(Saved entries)
(** ** Publishes *)

Definition handle_protocol_error : ST (option Packet) :=
  packet ← outgoing_disconnect (Disconnect_new DRC_ProtocolError);
  mret (Some packet).

(** The answer to a publish that has been accepted. *)
Definition acknowledge_publish (publish : Publish) : ST (option Packet) :=
  let pkid := pub_pkid publish in
  match pub_qos publish with
  | AtMostOnce => mret None
  | AtLeastOnce =>
      s ← mget;
      bits ← insert_bit (incoming_puback s) pkid;
      mmodify (set_incoming_puback bits);;
      if decide (ack_mode s = Automatic) then
        packet ← outgoing_puback (PubAck_new pkid None);
        mret (Some packet)
      else mret None
  | ExactlyOnce =>
      s ← mget;
      bits ← insert_bit (incoming_pub s) pkid;
      mmodify (set_incoming_pub bits);;
      if bool_decide (ack_mode s = Automatic) || contains (incoming_pubrec s) pkid then
        packet ← outgoing_pubrec_internal (PubRec_new pkid None) true;
        mret (Some packet)
      else mret None
  end.
(* ===== verification/V5AliasAgreement.v ===== *)
(** Topic aliases of a session: over any sequence of requests and packets the client and the broker
    agree on what every alias of the connection means.

    Topic aliases of a connection: the broker, which folds what it receives, resolves every publish
    the client puts on the wire to the topic it was asked for, over any sequence of requests and
    packets after the CONNACK. *)

From Stdlib Require Import String.
From S2P Require Import Prelude.
From S2P Require Import Utf8.
From S2P Require Import Primitives.
From S2P Require Import FixedBitSet.
From S2P Require Import PacketIds.
From S2P Require Import V5Base.
From S2P Require Import V5Properties.
From S2P Require Import V5Acks.
From S2P Require Import V5SubAck.
From S2P Require Import V5Subscribe.
From S2P Require Import V5Publish.
From S2P Require Import V5ConnAck.
From S2P Require Import V5Disconnect.
From S2P Require Import V5Auth.
From S2P Require Import V5Packet.
From S2P Require Import V5Persist.
From S2P Require Import V5SessionTypes.
From S2P Require Import V5AuthLifecycle.
From S2P Require Import V5TopicAlias.
From S2P Require Import V5StateRecord.
From S2P Require Import V5State.
From S2P Require Import V5Incoming.
From S2P Require Import V5Clean.
From S2P Require Import V5AliasCache.
From S2P Require Import V5Frame.
#[local] Open Scope Z_scope.

#[local] Open Scope Z_scope.

(** A postcondition of every outcome. *)
Definition post {S E T} (m : M S E T) (Q : outcome E T → S → Prop) (s : S) : Prop :=
  Q (m s).1 (m s).2.

Lemma post_bind {S E T U} (m : M S E T) (k : T → M S E U) Q s :
  post m (λ r s', match r with
                  | Ok a => post (k a) Q s'
                  | Err e => Q (Err e) s'
                  | Panic => Q Panic s'
                  end) s → post (m ≫= k) Q s.
Proof. unfold post. rewrite bind_run. by destruct (m s) as [[]]. Qed.

Lemma post_along {S E T} (R : S → S → Prop) (m : M S E T) Q s :
  along R m → (∀ r s', R s s' → Q r s') → post m Q s.
Proof. intros Hm HQ. apply HQ, Hm. Qed.

Lemma post_mono {S E T} (m : M S E T) (Q Q' : outcome E T → S → Prop) s :
  post m Q s → (∀ r s', Q r s' → Q' r s') → post m Q' s.
Proof. unfold post. auto. Qed.

Section Sessions.
  Context {B A : Type} `{FixedBitSet B} `{Authenticator A}.

Abbreviation ST := (M (MqttState B A) StateError).
Abbreviation kept := (keeping (λ s : MqttState B A, (topic_aliases s, collision s))).
Implicit Types (s : MqttState B A).

(** The invariant of the tables; the alias of a publish held back is in range. *)
Record alias_ok s : Prop := {
  ao_tables : alias_inv (topic_aliases s);
  ao_collision q : collision s = Some q → validate_outgoing_topic_alias (topic_aliases s) q = Ok tt;
}.

(** What the client believes the broker's aliases to be. *)
Definition alias_view s : gmap Z (list Z) := ta_outgoing (topic_aliases s).

(** [q] was put on the wire in the state [s], which left [s']. *)
Definition sent s (q : Publish) s' : Prop :=
  alias_ok s' ∧ alias_view s' = (receive (alias_view s) q).2.

(** No publish was. *)
Definition quiet s s' : Prop := alias_ok s' ∧ alias_view s' = alias_view s.

(** A panic puts nothing on the wire and ends the session. *)
Definition sends (topic_of : Publish → Prop) (r : outcome StateError (option Packet)) s s' : Prop :=
  match r with
  | Ok (Some (P_Publish q)) => sent s q s' ∧ topic_of q
  | Panic => True
  | _ => quiet s s'
  end.

Lemma quiet_same s s' :
  alias_ok s → topic_aliases s' = topic_aliases s → collision s' = collision s → quiet s s'.
Proof.
  intros [I Hc] Ht Hcol. split; [split|]; rewrite ?Ht, ?Hcol; try done. unfold alias_view. by rewrite Ht.
Qed.

Lemma quiet_kept s s' : alias_ok s → kept s s' → quiet s s'.
Proof. intros I [= Ht Hc]. by apply quiet_same. Qed.

Lemma quiet_refl s : alias_ok s → quiet s s.
Proof. by split. Qed.

(** Fields that have nothing to do with the aliases may change afterwards. *)
Lemma alias_ok_kept s s' : alias_ok s → kept s s' → alias_ok s'.
Proof. intros I Hk. by apply (quiet_kept s). Qed.

Lemma sends_kept P r s s1 s2 : sends P r s s1 → kept s1 s2 → sends P r s s2.
Proof.
  intros Hs Hk. assert (alias_view s2 = alias_view s1) as Hv by (unfold alias_view; congruence).
  assert (Hq : quiet s s1 → quiet s s2).
  { intros [I Hq]. split; [by eapply alias_ok_kept|congruence]. }
  destruct r as [[[]|]|e|]; try exact (Hq Hs); [|done]. destruct Hs as [[I Hs] Ht].
  split; [|done]. split; [by eapply alias_ok_kept|congruence].
Qed.

Lemma receive_with_pkid aliases p k : receive aliases (with_pkid p k) = receive aliases p.
Proof. done. Qed.

Lemma record_alias_run action p s :
  record_alias_of action p s = (Ok tt, set_topic_aliases (sent_tables action p (topic_aliases s)) s).
Proof. done. Qed.

(** [assign_pkid] changes nothing but the identifier. *)
Lemma post_assign_pkid p replay s :
  post (assign_pkid p replay)
    (λ r s', kept s s' ∧ match r with Ok p' => p' = with_pkid p (pub_pkid p') | _ => True end) s.
Proof.
  pose proof (kept_assign_pkid p replay s) as Hk. split; [exact Hk|].
  unfold assign_pkid. destruct (pub_pkid p =? 0) eqn:E.
  - destruct replay; [done|]. rewrite bind_run. unfold next_pkid. rewrite bind_run. cbn.
    by destruct (next_publish_pkid s).
  - cbn. by destruct p.
Qed.

(** What is held back on a collision. *)
Definition held_back (action : option AutoTopicAliasAction) (p : Publish) : Publish :=
  match action with Some action => restore_for_replay action p | None => p end.

Lemma post_place p action notice replay s :
  post (place_publish p action notice replay)
    (λ r s', topic_aliases s' = topic_aliases s ∧
       (collision s' = collision s ∨ r = Ok false ∧ collision s' = Some (held_back action p))) s.
Proof.
  unfold place_publish. apply post_bind. unfold post at 1. cbn.
  destruct (validate_outgoing_pkid (pub_pkid p)) as [[]|e|]; [|by split; [|left]..].
  apply post_bind. eapply (post_along kept); [keeps|]. intros r s1 [= Ht Hc].
  destruct r as [[]|e|]; [|by split; [|left]..].
  apply post_bind. unfold post at 1. cbn. apply post_bind. unfold post at 1. cbn.
  destruct (ok_or _ _) as [slot|e|]; [|by split; [|left]..].
  destruct (is_some slot); [by split; [|right]|].
  match goal with |- post ?m _ _ => eapply (post_along kept m); [keeps|] end.
  intros r s2 [= Ht2 Hc2]. split; [congruence|left; congruence].
Qed.

Lemma strip_alias p : publish_topic_alias (strip_publish_topic_alias p) = None.
Proof. unfold strip_publish_topic_alias, publish_topic_alias. by destruct (pub_properties p) eqn:E; cbn; rewrite ?E. Qed.

Lemma held_back_valid t action p :
  validate_outgoing_topic_alias t p = Ok tt →
  validate_outgoing_topic_alias t (held_back action p) = Ok tt.
Proof.
  intros Hv. unfold held_back, validate_outgoing_topic_alias.
  destruct action as [[? ?|?]|]; [cbn; by rewrite strip_alias..|exact Hv].
Qed.

Lemma outgoing_publish_aliases p notice replay s :
  alias_ok s →
  post (outgoing_publish_with_notice_internal p notice replay)
    (λ r s', sends (λ q, topic p ≠ [] → (receive (alias_view s) q).1 = Some (topic p))
               (match r with Ok (q, _) => Ok q | Err e => Err e | Panic => Panic end) s s') s.
Proof.
  intros I. unfold outgoing_publish_with_notice_internal. apply post_bind. unfold post at 1. cbn.
  destruct (unsupported_publish_capability s p); [by apply quiet_refl|].
  destruct (bool_decide _ && _); [by apply quiet_refl|].
  destruct (apply_auto_topic_alias (topic_aliases s) p) as [p' action] eqn:Happ.
  apply post_bind. unfold post at 1. cbn.
  destruct (validate_outgoing_topic_alias (topic_aliases s) p') as [[]|e|] eqn:Hv;
    [|by apply quiet_refl|done].
  destruct (send_alias _ _ _ _ (ao_tables _ I) Happ Hv) as (I' & Hview & Htopic).
  assert (Hsent : ∀ s3 s4 p2, p2 = with_pkid p' (pub_pkid p2) → topic_aliases s3 = topic_aliases s →
    collision s4 = collision s → topic_aliases s4 = sent_tables action p2 (topic_aliases s3) →
    sent s p2 s4 ∧ (topic p ≠ [] → (receive (alias_view s) p2).1 = Some (topic p))).
  { intros s3 s4 p2 Hp2 Hta Hc4 Ht4.
    assert (Ht2 : topic_aliases s4 = sent_tables action p' (topic_aliases s)) by (by rewrite Ht4, Hta, Hp2).
    split; [split; [split|]|].
    - by rewrite Ht2.
    - intros q Hq. rewrite Hc4 in Hq. rewrite Ht2, (validate_broker_max (topic_aliases s)).
      + by apply I.
      + unfold sent_tables. destruct (record_outgoing_fields p' (match action with
          | Some (New pending) => record_auto_topic_alias pending (topic_aliases s)
          | Some (Existing _ alias) => record_auto_topic_alias_use alias (topic_aliases s)
          | None => topic_aliases s end)) as (_ & -> & _).
        destruct action as [[? ?|pending]|]; [|by destruct (record_auto_fields pending (topic_aliases s)) as (_ & _ & -> & _)|done].
        apply record_use_fields.
    - unfold alias_view at 1. rewrite Ht2, Hview, Hp2. by rewrite receive_with_pkid.
    - by rewrite Hp2, receive_with_pkid. }
  case_decide as Hq.
  - apply (Hsent s); [by destruct p'|done..].
  - apply post_bind. eapply post_mono; [apply post_assign_pkid|].
    intros r s2 [Hs2 Hp2]. destruct r as [p2|e|]; [|by apply quiet_kept|done]. injection Hs2 as Ht2 Hc2.
    apply post_bind. eapply post_mono; [apply post_place|]. intros r s3 [Ht3 Hc3]. cbn in Ht3, Hc3.
    assert (Hqt : topic_aliases s3 = topic_aliases s) by congruence.
    assert (Hquiet : r ≠ Ok true → quiet s s3).
    { intros _. destruct Hc3 as [Hc3|[_ Hc3]]; [apply quiet_same; congruence|].
      split; [split|]; rewrite ?Hqt; [apply I| |unfold alias_view; by rewrite Hqt].
      rewrite Hc3. intros q [= <-]. rewrite Hp2. apply held_back_valid. exact Hv. }
    destruct r as [[|]|e|]; [|by apply Hquiet..|done].
    destruct Hc3 as [Hc3|[? _]]; [|done].
    apply (Hsent s3); [done|done| |done]. change (collision s3 = collision s). congruence.
Qed.

(** The other requests. *)
Definition not_publish (packet : option Packet) : Prop :=
  match packet with Some (P_Publish _) => False | _ => True end.

Abbreviation other := (λ packet, not_publish (Some packet)).

Lemma other_puback p : returns other (outgoing_puback (B:=B) (A:=A) p).
Proof. unfold outgoing_puback. returns_auto. Qed.
Lemma other_pubrec p d : returns other (outgoing_pubrec_internal (B:=B) (A:=A) p d).
Proof. unfold outgoing_pubrec_internal. returns_auto. Qed.
Lemma other_disconnect d : returns other (outgoing_disconnect (B:=B) (A:=A) d).
Proof. unfold outgoing_disconnect. returns_auto. Qed.
Lemma other_auth_packet a : returns other (outgoing_auth_packet (B:=B) (A:=A) a).
Proof. unfold outgoing_auth_packet. returns_auto. Qed.
Lemma other_save_subscribe p n : returns other (save_outgoing_subscribe (B:=B) (A:=A) p n).
Proof. unfold save_outgoing_subscribe. returns_auto. Qed.
Lemma other_save_unsubscribe p n : returns other (save_outgoing_unsubscribe (B:=B) (A:=A) p n).
Proof. unfold save_outgoing_unsubscribe. returns_auto. Qed.
Hint Resolve other_puback other_pubrec other_disconnect other_auth_packet other_save_subscribe
  other_save_unsubscribe : returns.
Lemma other_auth a n : returns other (outgoing_auth (B:=B) (A:=A) a n).
Proof. unfold outgoing_auth. returns_auto. Qed.
Lemma other_ping : returns not_publish (outgoing_ping (B:=B) (A:=A)).
Proof. unfold outgoing_ping. returns_auto. Qed.
Lemma other_subscribe p n : returns not_publish (outgoing_subscribe (B:=B) (A:=A) p n).
Proof. unfold outgoing_subscribe. returns_auto. Qed.
Lemma other_replay_subscribe p n : returns not_publish (replay_outgoing_subscribe (B:=B) (A:=A) p n).
Proof. unfold replay_outgoing_subscribe. returns_auto. Qed.
Lemma other_unsubscribe p n : returns other (outgoing_unsubscribe (B:=B) (A:=A) p n).
Proof. unfold outgoing_unsubscribe. returns_auto. Qed.
Lemma other_replay_unsubscribe p n : returns other (replay_outgoing_unsubscribe (B:=B) (A:=A) p n).
Proof. unfold replay_outgoing_unsubscribe. returns_auto. Qed.
Lemma other_pubrel p n :
  returns (λ r, not_publish r.1) (outgoing_pubrel_with_notice (B:=B) (A:=A) p n).
Proof. unfold outgoing_pubrel_with_notice. returns_auto. Qed.
Hint Resolve other_auth other_ping other_subscribe other_replay_subscribe other_unsubscribe
  other_replay_unsubscribe other_pubrel : returns.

▸ The problem
From the data above, return every line from the line that has "(λ r s', kept" up to and including the line that has "destruct (is_some slot);", exactly.

▸ Solution to this exercise
    (λ r s', kept s s' ∧ match r with Ok p' => p' = with_pkid p (pub_pkid p') | _ => True end) s.
Proof.
  pose proof (kept_assign_pkid p replay s) as Hk. split; [exact Hk|].
  unfold assign_pkid. destruct (pub_pkid p =? 0) eqn:E.
  - destruct replay; [done|]. rewrite bind_run. unfold next_pkid. rewrite bind_run. cbn.
    by destruct (next_publish_pkid s).
  - cbn. by destruct p.
Qed.

(** What is held back on a collision. *)
Definition held_back (action : option AutoTopicAliasAction) (p : Publish) : Publish :=
  match action with Some action => restore_for_replay action p | None => p end.

Lemma post_place p action notice replay s :
  post (place_publish p action notice replay)
    (λ r s', topic_aliases s' = topic_aliases s ∧
       (collision s' = collision s ∨ r = Ok false ∧ collision s' = Some (held_back action p))) s.
Proof.
  unfold place_publish. apply post_bind. unfold post at 1. cbn.
  destruct (validate_outgoing_pkid (pub_pkid p)) as [[]|e|]; [|by split; [|left]..].
  apply post_bind. eapply (post_along kept); [keeps|]. intros r s1 [= Ht Hc].
  destruct r as [[]|e|]; [|by split; [|left]..].
  apply post_bind. unfold post at 1. cbn. apply post_bind. unfold post at 1. cbn.
  destruct (ok_or _ _) as [slot|e|]; [|by split; [|left]..].
  destruct (is_some slot); [by split; [|right]|].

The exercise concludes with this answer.